(** ** Words *)

Definition is_word (x : Z) : Prop := 0 <= x < 2 ^ 32.

Lemma u32_word x : is_word (u32 x).
Proof. apply wrapU_range. lia. Qed.

Lemma land_word x : Z.land x 0xFFFFFFFF = x mod 2 ^ 32.
Proof. change 0xFFFFFFFF with (Z.ones 32). by rewrite Z.land_ones by lia. Qed.

Lemma land_255 x : Z.land x 255 = x mod 256.
Proof. change 255 with (Z.ones 8). by rewrite Z.land_ones by lia. Qed.

Lemma word_id x : is_word x -> x mod 2 ^ 32 = x.
Proof. apply Z.mod_small. Qed.

Lemma RORc_rotr x n : is_word x -> 0 < n < 32 -> RORc x n = rotr n x.
Proof.
  intros Hx Hn. unfold RORc, rotr. rewrite !land_word, (word_id x) by done.
  assert (Z.land n 31 = n) as -> by (change 31 with (Z.ones 5); rewrite Z.land_ones, Z.mod_small by lia; done).
  assert (2 ^ 32 = 2 ^ n * 2 ^ (32 - n)) as E by (rewrite <- Z.pow_add_r by lia; f_equal; lia).
  assert (0 < 2 ^ n) by (apply Z.pow_pos_nonneg; lia). assert (0 < 2 ^ (32 - n)) by (apply Z.pow_pos_nonneg; lia).
  unfold u32, wrapU. rewrite Z.shiftl_mul_pow2 by lia. rewrite E, Z.mul_mod_distr_r, <- Z.shiftl_mul_pow2, Z.shiftr_div_pow2 by lia.
  assert (0 <= x / 2 ^ n < 2 ^ (32 - n)).
  { unfold is_word in Hx. split; [apply Z.div_pos; lia|]. apply Z.div_lt_upper_bound; lia. }
  rewrite lor_shift, Z.shiftl_mul_pow2 by lia. apply Z.mod_small. pose proof (Z.mod_pos_bound x (2 ^ n) ltac:(lia)). nia.
Qed.

Lemma rotr_word x n : is_word x -> 0 < n < 32 -> is_word (rotr n x).
Proof.
  intros Hx Hn. rewrite <- RORc_rotr by done. unfold RORc. rewrite land_word. apply u32_word.
Qed.

Lemma R_shift x n : is_word x -> 0 <= n -> R_ x n = x / 2 ^ n.
Proof. intros Hx Hn. unfold R_. by rewrite land_word, word_id, Z.shiftr_div_pow2. Qed.

Lemma Ch_ch x y z : Ch x y z = ch x y z.
Proof.
  apply Z.bits_inj'. intros n Hn. unfold Ch, ch. rewrite !Z.lxor_spec, !Z.land_spec, Z.lnot_spec, Z.lxor_spec by done.
  by destruct (Z.testbit x n), (Z.testbit y n), (Z.testbit z n).
Qed.

Lemma Maj_maj x y z : Maj x y z = maj x y z.
Proof.
  apply Z.bits_inj'. intros n Hn. unfold Maj, maj. rewrite !Z.lxor_spec, Z.lor_spec, !Z.land_spec, Z.lor_spec.
  by destruct (Z.testbit x n), (Z.testbit y n), (Z.testbit z n).
Qed.

Lemma sigmas x : is_word x ->
  Sigma0 x = big_sigma0 x /\ Sigma1 x = big_sigma1 x /\ Gamma0 x = small_sigma0 x /\ Gamma1 x = small_sigma1 x.
Proof.
  intros Hx. unfold Sigma0, Sigma1, Gamma0, Gamma1. rewrite !RORc_rotr, !R_shift by (done || lia). done.
Qed.

(** ** Bytes of words *)

Lemma LOAD32H_spec mem off : bytes mem -> 0 <= off -> off + 4 <= Z.of_nat (length mem) ->
  LOAD32H mem off = Some (be_int (take 4 (drop (Z.to_nat off) mem))).
Proof.
  intros Hb Ho Hl.
  assert (bytes (take 4 (drop (Z.to_nat off) mem))) as Hw by (by apply Forall_take, Forall_drop).
  assert (forall k, (k < 4)%nat -> aget mem (off + Z.of_nat k) = take 4 (drop (Z.to_nat off) mem) !! k) as Hg.
  { intros k Hk. rewrite lookup_take_lt, lookup_drop by done. unfold aget. destruct (Z.ltb_spec (off + Z.of_nat k) 0); [lia|]. f_equal. lia. }
  assert (length (take 4 (drop (Z.to_nat off) mem)) = 4%nat) as Hlen by (rewrite length_take_le; [done|rewrite length_drop; lia]).
  pose proof (Hg 0%nat ltac:(lia)) as G. change (Z.of_nat 0) with 0 in G. rewrite Z.add_0_r in G.
  unfold LOAD32H. rewrite G, (Hg 1%nat ltac:(lia) : aget mem (off + 1) = _), (Hg 2%nat ltac:(lia) : aget mem (off + 2) = _), (Hg 3%nat ltac:(lia) : aget mem (off + 3) = _).
  clear Hg G. destruct (take 4 (drop (Z.to_nat off) mem)) as [|b0 [|b1 [|b2 [|b3 []]]]]; try discriminate Hlen.
  cbn [lookup list_lookup mbind option_bind]. unfold bytes in Hw. repeat (apply list.Forall_cons in Hw as [? Hw]). unfold is_byte in *.
  f_equal. rewrite !land_255, !Z.mod_small by lia. unfold be_int. cbn [foldl].
  rewrite Z.lor_comm, (Z.lor_comm (Z.lor (Z.shiftl b0 24) (Z.shiftl b1 16))), (Z.lor_comm (Z.shiftl b0 24)), !Z.lor_assoc.
  pose proof (eq_refl : 2 ^ 8 = 256). pose proof (eq_refl : 2 ^ 16 = 65536). pose proof (eq_refl : 2 ^ 24 = 16777216).
  rewrite (lor_shift _ _ 8), (lor_shift _ _ 16), (lor_shift _ _ 24) by lia. rewrite u32_small; lia.
Qed.

Lemma be_int_word l : bytes l -> length l = 4%nat -> is_word (be_int l).
Proof.
  intros Hb Hl. destruct l as [|b0 [|b1 [|b2 [|b3 []]]]]; try discriminate Hl. unfold bytes in Hb.
  repeat (apply list.Forall_cons in Hb as [? Hb]). unfold is_byte, is_word, be_int in *. cbn [foldl]. change (2 ^ 32) with 4294967296. lia.
Qed.

Lemma STORE32H_spec x : STORE32H x = be_bytes 4 x.
Proof. unfold STORE32H. rewrite !land_255, !Z.shiftr_div_pow2 by lia. cbn [be_bytes]. by rewrite Z.div_1_r. Qed.

Lemma STORE64H_spec x : STORE64H x = be_bytes 8 x.
Proof. unfold STORE64H. rewrite !land_255, !Z.shiftr_div_pow2 by lia. cbn [be_bytes]. by rewrite Z.div_1_r. Qed.

Lemma be_bytes_mod n x : be_bytes n (x mod 256 ^ Z.of_nat n) = be_bytes n x.
Proof.
  assert (forall m k, (k <= m)%nat -> be_bytes k (x mod 256 ^ Z.of_nat m) = be_bytes k x) as H.
  { intros m. induction k as [|k IH]; intros Hk; [done|]. cbn [be_bytes]. f_equal; [|apply IH; lia].
    change 256 with (2 ^ 8). rewrite <- !Z.pow_mul_r by lia. apply Z.bits_inj'. intros i Hi.
    destruct (Z.ltb_spec i 8).
    - rewrite !Z.mod_pow2_bits_low, !Z.div_pow2_bits, Z.mod_pow2_bits_low by lia. done.
    - by rewrite !Z.mod_pow2_bits_high by lia. }
  by apply H.
Qed.

(** ** The schedule *)

Lemma words_length block k : length (words block k) = (16 + k)%nat.
Proof. induction k as [|k IH]; [done|]. cbn [words]. rewrite length_app, IH. cbn. lia. Qed.

Lemma words_S_lookup block k t : (t < 16 + k)%nat -> words block (S k) !! t = words block k !! t.
Proof. intros Ht. cbn [words]. by rewrite lookup_app_l by (rewrite words_length; lia). Qed.

Lemma words_ok block k : bytes block -> length block = 64%nat -> Forall is_word (words block k).
Proof.
  intros Hb Hl. induction k as [|k IH]; cbn [words].
  - apply list.Forall_forall. intros x (i & -> & Hi%elem_of_seq)%list_elem_of_fmap. apply be_int_word.
    + by apply Forall_take, Forall_drop.
    + rewrite length_take_le; [done|]. rewrite length_drop. lia.
  - apply Forall_app. split; [done|]. apply Forall_singleton, u32_word.
Qed.

Lemma nth_word W t : Forall is_word W -> is_word (nth t W 0).
Proof.
  intros HW. rewrite nth_lookup. destruct (W !! t) as [x|] eqn:E; [|done]. cbn. rewrite list.Forall_forall in HW. apply HW.
  by eapply list_elem_of_lookup_2.
Qed.

(** The first [k] entries of an array agree with a list. *)
Definition agrees (k : nat) (W l : list Z) : Prop := forall t, (t < k)%nat -> W !! t = l !! t.

Lemma agrees_set k W l l' x : (k < length W)%nat -> agrees k W l -> (forall t, (t < k)%nat -> l' !! t = l !! t) -> l' !! k = Some x ->
  agrees (S k) (<[k := x]> W) l'.
Proof.
  intros Hk Ha Hl Hx t Ht. destruct (decide (t = k)) as [->|].
  - by rewrite list_lookup_insert_eq.
  - rewrite list_lookup_insert_ne, Ha, Hl by lia. done.
Qed.

Lemma agrees_get k W l t : agrees k W l -> (t < k)%nat -> (k <= length l)%nat -> aget W (Z.of_nat t) = Some (nth t l 0).
Proof.
  intros Ha Ht Hl. rewrite aget_of_nat, Ha by done. destruct (lookup_lt_is_Some_2 l t) as [x E]; [lia|].
  by rewrite E, (nth_lookup_Some _ _ _ _ E).
Qed.

Lemma schedule_spec buf off block : bytes buf -> 0 <= off -> off + 64 <= Z.of_nat (length buf) ->
  block = take 64 (drop (Z.to_nat off) buf) ->
  exists W, schedule buf off = Some W /\ W = words block 48.
Proof.
  intros Hb Ho Hl Eb. assert (bytes block) as Hbb by (subst; by apply Forall_take, Forall_drop).
  assert (length block = 64%nat) as Hlb by (subst; rewrite length_take_le; [done|rewrite length_drop; lia]).
  unfold schedule.
  match goal with |- context [for_ ?f 0 16 ?s] =>
  destruct (for_inv (fun i W => length W = 64%nat /\ agrees (Z.to_nat i) W (words block 0)) f 16 0 s) as (W1 & -> & Hl1 & Ha1) end.
  { split; [done|]. intros t Ht. lia. }
  { intros i W Hi [HW Ha]. rewrite LOAD32H_spec by (done || lia). cbn [mbind option_bind].
    rewrite aset_in_range by lia. eexists. split; [done|]. split; [by rewrite length_insert|].
    replace (Z.to_nat (i + 1)) with (S (Z.to_nat i)) by lia. eapply agrees_set; [lia|done|done|].
    cbn [words]. rewrite list_lookup_fmap, lookup_seq_lt by lia. cbn [fmap option_fmap option_map Nat.add]. do 2 f_equal. subst block.
    rewrite skipn_firstn_comm, take_take, drop_drop. f_equal; [lia|]. f_equal. lia. }
  cbn [mbind option_bind].
  match goal with |- context [for_ ?f 16 48 ?s] =>
  destruct (for_inv (fun i W => length W = 64%nat /\ agrees (Z.to_nat i) W (words block (Z.to_nat (i - 16)))) f 48 16 s) as (W2 & -> & Hl2 & Ha2) end.
  { split; [done|]. done. }
  { intros i W Hi [HW Ha]. set (k := Z.to_nat (i - 16)) in *. assert (Z.to_nat i = (16 + k)%nat) as Ei by lia.
    rewrite Ei in Ha. assert (forall m, (0 < m <= 16)%nat -> aget W (i - Z.of_nat m) = Some (nth (16 + k - m) (words block k) 0)) as Hg.
    { intros m Hm. replace (i - Z.of_nat m) with (Z.of_nat (16 + k - m)) by lia. apply (agrees_get (16 + k)); [done|lia|rewrite words_length; lia]. }
    rewrite (Hg 2%nat ltac:(lia) : aget W (i - 2) = _), (Hg 7%nat ltac:(lia) : aget W (i - 7) = _),
      (Hg 15%nat ltac:(lia) : aget W (i - 15) = _), (Hg 16%nat ltac:(lia) : aget W (i - 16) = _). cbn [mbind option_bind].
    pose proof (words_ok block k Hbb Hlb) as Hw.
    destruct (sigmas (nth (16 + k - 2) (words block k) 0) (nth_word _ _ Hw)) as (_ & _ & _ & ->).
    destruct (sigmas (nth (16 + k - 15) (words block k) 0) (nth_word _ _ Hw)) as (_ & _ & -> & _).
    rewrite aset_in_range by lia. eexists. split; [done|]. split; [by rewrite length_insert|].
    replace (Z.to_nat (i + 1 - 16)) with (S k) by lia. replace (Z.to_nat (i + 1)) with (S (Z.to_nat i)) by lia. rewrite Ei.
    eapply agrees_set; [lia|done|intros; by apply words_S_lookup|]. cbn [words].
    rewrite lookup_app_r by (rewrite words_length; lia). by rewrite words_length, Nat.sub_diag. }
  exists W2. split; [done|]. change (Z.to_nat (16 + Z.of_nat 48)) with 64%nat in Ha2. change (Z.to_nat (16 + Z.of_nat 48 - 16)) with 48%nat in Ha2.
  apply list_eq. intros t. destruct (decide (t < 64)%nat); [by apply Ha2|].
  rewrite !lookup_ge_None_2; [done|rewrite words_length; lia|lia].
Qed.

--- Task item ---
Using the data above, transcribe the lines that run from the line with "destruct (Z.ltb_spec i 8)." to the line with "(** The first", both ends kept, and output nothing else.

--- Result for this exercise ---
    destruct (Z.ltb_spec i 8).
    - rewrite !Z.mod_pow2_bits_low, !Z.div_pow2_bits, Z.mod_pow2_bits_low by lia. done.
    - by rewrite !Z.mod_pow2_bits_high by lia. }
  by apply H.
Qed.

(** ** The schedule *)

Lemma words_length block k : length (words block k) = (16 + k)%nat.
Proof. induction k as [|k IH]; [done|]. cbn [words]. rewrite length_app, IH. cbn. lia. Qed.

Lemma words_S_lookup block k t : (t < 16 + k)%nat -> words block (S k) !! t = words block k !! t.
Proof. intros Ht. cbn [words]. by rewrite lookup_app_l by (rewrite words_length; lia). Qed.

Lemma words_ok block k : bytes block -> length block = 64%nat -> Forall is_word (words block k).
Proof.
  intros Hb Hl. induction k as [|k IH]; cbn [words].
  - apply list.Forall_forall. intros x (i & -> & Hi%elem_of_seq)%list_elem_of_fmap. apply be_int_word.
    + by apply Forall_take, Forall_drop.
    + rewrite length_take_le; [done|]. rewrite length_drop. lia.
  - apply Forall_app. split; [done|]. apply Forall_singleton, u32_word.
Qed.

Lemma nth_word W t : Forall is_word W -> is_word (nth t W 0).
Proof.
  intros HW. rewrite nth_lookup. destruct (W !! t) as [x|] eqn:E; [|done]. cbn. rewrite list.Forall_forall in HW. apply HW.
  by eapply list_elem_of_lookup_2.
Qed.

(** The first [k] entries of an array agree with a list. *)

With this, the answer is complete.